*** Material for this exercise Section Begins ***
(** C2.  Whatever the registers read back, [uart_init_os] performs exactly
    this sequence: read GPFSEL1 and store it back with both serial pins'
    3-bit fields (bits 12 and 15) set to alternate function 5 and every
    other bit kept; read GPPUPPDN0 and store it back with the TX pin's
    field (bit 28) at no-pull, the RX pin's (bit 30) at pull-up and every
    other bit kept; 150 [cpu_relax]; read ENABLES and store it with bit 0
    set; 0 to CNTL; 0 to IER; 2 then 4 to IIR; 3 to LCR; 0 to MCR; the
    divisor to BAUD; 3 to CNTL; a write barrier; the log line.  No UART
    register is written within the GPIO part, no GPIO register after it,
    and CNTL and LCR are left at 3. *)
Theorem uart_init_os_sequence E h :
  exists f p e,
    (0 <= f < 2 ^ 32 /\ 0 <= p < 2 ^ 32 /\ 0 <= e < 2 ^ 32) /\
    uart_init_os E h =
      Done tt
        (h ++
         [ MMIO_read GPFSEL1 f; MMIO_write GPFSEL1 (gpfsel1_word f);
           MMIO_read GPPUPPDN0 p; MMIO_write GPPUPPDN0 (gppuppdn0_word p) ]
         ++ repeat Cpu_relax 150 ++
         [ MMIO_read ENABLES e; MMIO_write ENABLES (Z.lor e 1);
           MMIO_write MU_CNTL 0; MMIO_write MU_IER 0;
           MMIO_write MU_IIR 2; MMIO_write MU_IIR 4;
           MMIO_write MU_LCR 3; MMIO_write MU_MCR 0;
           MMIO_write MU_BAUD baud_val; MMIO_write MU_CNTL 3;
           Wmb;
           Printk KERN_INFO "Mini UART initialized successfully" [] ]) /\
    (Z.land (Z.shiftr (gpfsel1_word f) 12) 7 = GPIO_FSEL_ALT5 /\
     Z.land (Z.shiftr (gpfsel1_word f) 15) 7 = GPIO_FSEL_ALT5 /\
     Z.land (gpfsel1_word f) (Z.lnot (Z.lor (Z.shiftl 7 12) (Z.shiftl 7 15)))
     = Z.land f (Z.lnot (Z.lor (Z.shiftl 7 12) (Z.shiftl 7 15)))) /\
    (Z.land (Z.shiftr (gppuppdn0_word p) 28) 3 = GPIO_PUPDN_NONE /\
     Z.land (Z.shiftr (gppuppdn0_word p) 30) 3 = GPIO_PUPDN_UP /\
     Z.land (gppuppdn0_word p) (Z.lnot (Z.lor (Z.shiftl 3 28) (Z.shiftl 3 30)))
     = Z.land p (Z.lnot (Z.lor (Z.shiftl 3 28) (Z.shiftl 3 30)))) /\
    (Z.testbit (Z.lor e 1) 0 = true /\
     forall n, 0 < n -> Z.testbit (Z.lor e 1) n = Z.testbit e n) /\
    forallb (fun ev => negb (is_uart_write ev)) (init_gpio_trace f p) = true /\
    forallb (fun ev => negb (is_gpio_write ev))
            (repeat Cpu_relax 150 ++ init_uart_trace e) = true /\
    last_write MU_CNTL (h ++ init_trace f p e) = Some 3 /\
    last_write MU_LCR (h ++ init_trace f p e) = Some 3.
Proof.
  destruct (uart_init_os_run E h) as (f & p & e & Hrun).
  exists (u32 f), (u32 p), (u32 e).
  split; [repeat split; apply u32_range |].
  split; [exact Hrun |].
  split; [split; [apply gpfsel1_tx_field
                 | split; [apply gpfsel1_rx_field | apply gpfsel1_others]] |].
  split; [split; [apply gppuppdn0_tx_field
                 | split; [apply gppuppdn0_rx_field | apply gppuppdn0_others]] |].
  split.
  { split.
    - rewrite Z.lor_spec. apply orb_true_r.
    - intros n Hn. rewrite Z.lor_spec.
      replace (Z.testbit 1 n) with false; [apply orb_false_r |].
      symmetry. apply Z.bits_above_log2; simpl; lia. }
  split; [reflexivity |]. split; [reflexivity |].
  split; apply last_write_app; reflexivity.
Qed.

(** ** Module load *)

Lemma init_trace_holds_nothing f p e held nodes :
  fold_left track_mapping (init_trace f p e) held = held /\
  fold_left track_node (init_trace f p e) nodes = nodes.
Proof. split; reflexivity. Qed.

(** C8.  When a step of [uart_driver_init] cannot get its resource, the
    load returns [-ENOMEM] and the driver is left holding no mapping and no
    node.  If the tx node cannot be created, the AUX and GPIO mappings are
    released, in that order, right after the failure is logged; if the rx
    node cannot be created, the tx node is removed first and then both
    mappings are released. *)
Theorem load_failure_rolls_back E fuel h :
  ioremap_ok E GPIO_BASE && ioremap_ok E AUX_BASE
    && proc_create_ok E PROC_UART_TX && proc_create_ok E PROC_UART_RX = false ->
  exists t,
    uart_driver_init E fuel h = Done (- ENOMEM) (h ++ t) /\
    mappings_owned t = [] /\
    nodes_owned t = [] /\
    (ioremap_ok E GPIO_BASE = true -> ioremap_ok E AUX_BASE = true ->
     proc_create_ok E PROC_UART_TX = false ->
     exists f p e,
       t = [Ioremap GPIO_BASE true; Ioremap AUX_BASE true]
           ++ init_trace f p e ++
           [ Proc_create PROC_UART_TX 438 false;
             Printk KERN_ERR "Failed to create /proc/%s" [ArgName PROC_UART_TX];
             Iounmap AUX_BASE; Iounmap GPIO_BASE ]) /\
    (ioremap_ok E GPIO_BASE = true -> ioremap_ok E AUX_BASE = true ->
     proc_create_ok E PROC_UART_TX = true ->
     proc_create_ok E PROC_UART_RX = false ->
     exists f p e,
       t = [Ioremap GPIO_BASE true; Ioremap AUX_BASE true]
           ++ init_trace f p e ++
           [ Proc_create PROC_UART_TX 438 true;
             Proc_create PROC_UART_RX 438 false;
             Printk KERN_ERR "Failed to create /proc/%s" [ArgName PROC_UART_RX];
             Proc_remove PROC_UART_TX;
             Iounmap AUX_BASE; Iounmap GPIO_BASE ]).
Proof.
  intros Hfail. unfold uart_driver_init.
  unfold bind at 1. unfold ioremap at 1.
  destruct (ioremap_ok E GPIO_BASE) eqn:Hg; cbn [negb].
  2:{ eexists. split; [unfold bind, pr_err, emit, ret; rewrite <- app_assoc;
                       reflexivity |].
      repeat split; try reflexivity; discriminate. }
  unfold bind at 1. unfold ioremap at 1.
  destruct (ioremap_ok E AUX_BASE) eqn:Hu; cbn [negb].
  2:{ eexists. split; [unfold bind, pr_err, iounmap, emit, ret;
                       rewrite <- !app_assoc; reflexivity |].
      repeat split; try reflexivity; discriminate. }
  destruct (uart_init_os_run E ((h ++ [Ioremap GPIO_BASE true])
                                  ++ [Ioremap AUX_BASE true]))
    as (f & p & e & Hrun).
  rewrite (bind_done _ _ _ _ _ Hrun).
  unfold bind at 1. unfold proc_create at 1.
  destruct (proc_create_ok E PROC_UART_TX) eqn:Htx; cbn [negb].
  2:{ eexists. split; [unfold bind, pr_err, iounmap, emit, ret;
                       rewrite <- !app_assoc; reflexivity |].
      unfold mappings_owned, nodes_owned.
      cbn [app fold_left track_mapping track_node].
      rewrite !fold_left_app.
      destruct (init_trace_holds_nothing (u32 f) (u32 p) (u32 e)
                  [AUX_BASE; GPIO_BASE] []) as [-> ->].
      split; [reflexivity |]. split; [reflexivity |].
      split; [intros _ _ _; exists (u32 f), (u32 p), (u32 e); reflexivity |].
      discriminate. }
  unfold bind at 1. unfold proc_create at 1.
  destruct (proc_create_ok E PROC_UART_RX) eqn:Hrx; cbn [negb].
  { discriminate Hfail. }
  eexists. split; [unfold bind, pr_err, proc_remove, iounmap, emit, ret;
                   rewrite <- !app_assoc; reflexivity |].
  unfold mappings_owned, nodes_owned.
  cbn [app fold_left track_mapping track_node].
  rewrite !fold_left_app.
  destruct (init_trace_holds_nothing (u32 f) (u32 p) (u32 e)
              [AUX_BASE; GPIO_BASE] []) as [-> ->].
  split; [reflexivity |]. split; [reflexivity |].
  split; [discriminate |].
  intros _ _ _ _. exists (u32 f), (u32 p), (u32 e). reflexivity.
Qed.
*** Material for this exercise Section Ends ***
• _About this exercise_
All that should be returned is the run of lines from the one with "proc_remove, iounmap, emit, ret;" to the last line of the material above, copied exactly.

• _Output of the exercise_
  eexists. split; [unfold bind, pr_err, proc_remove, iounmap, emit, ret;
                   rewrite <- !app_assoc; reflexivity |].
  unfold mappings_owned, nodes_owned.
  cbn [app fold_left track_mapping track_node].
  rewrite !fold_left_app.
  destruct (init_trace_holds_nothing (u32 f) (u32 p) (u32 e)
              [AUX_BASE; GPIO_BASE] []) as [-> ->].
  split; [reflexivity |]. split; [reflexivity |].
  split; [discriminate |].
  intros _ _ _ _. exists (u32 f), (u32 p), (u32 e). reflexivity.
Qed.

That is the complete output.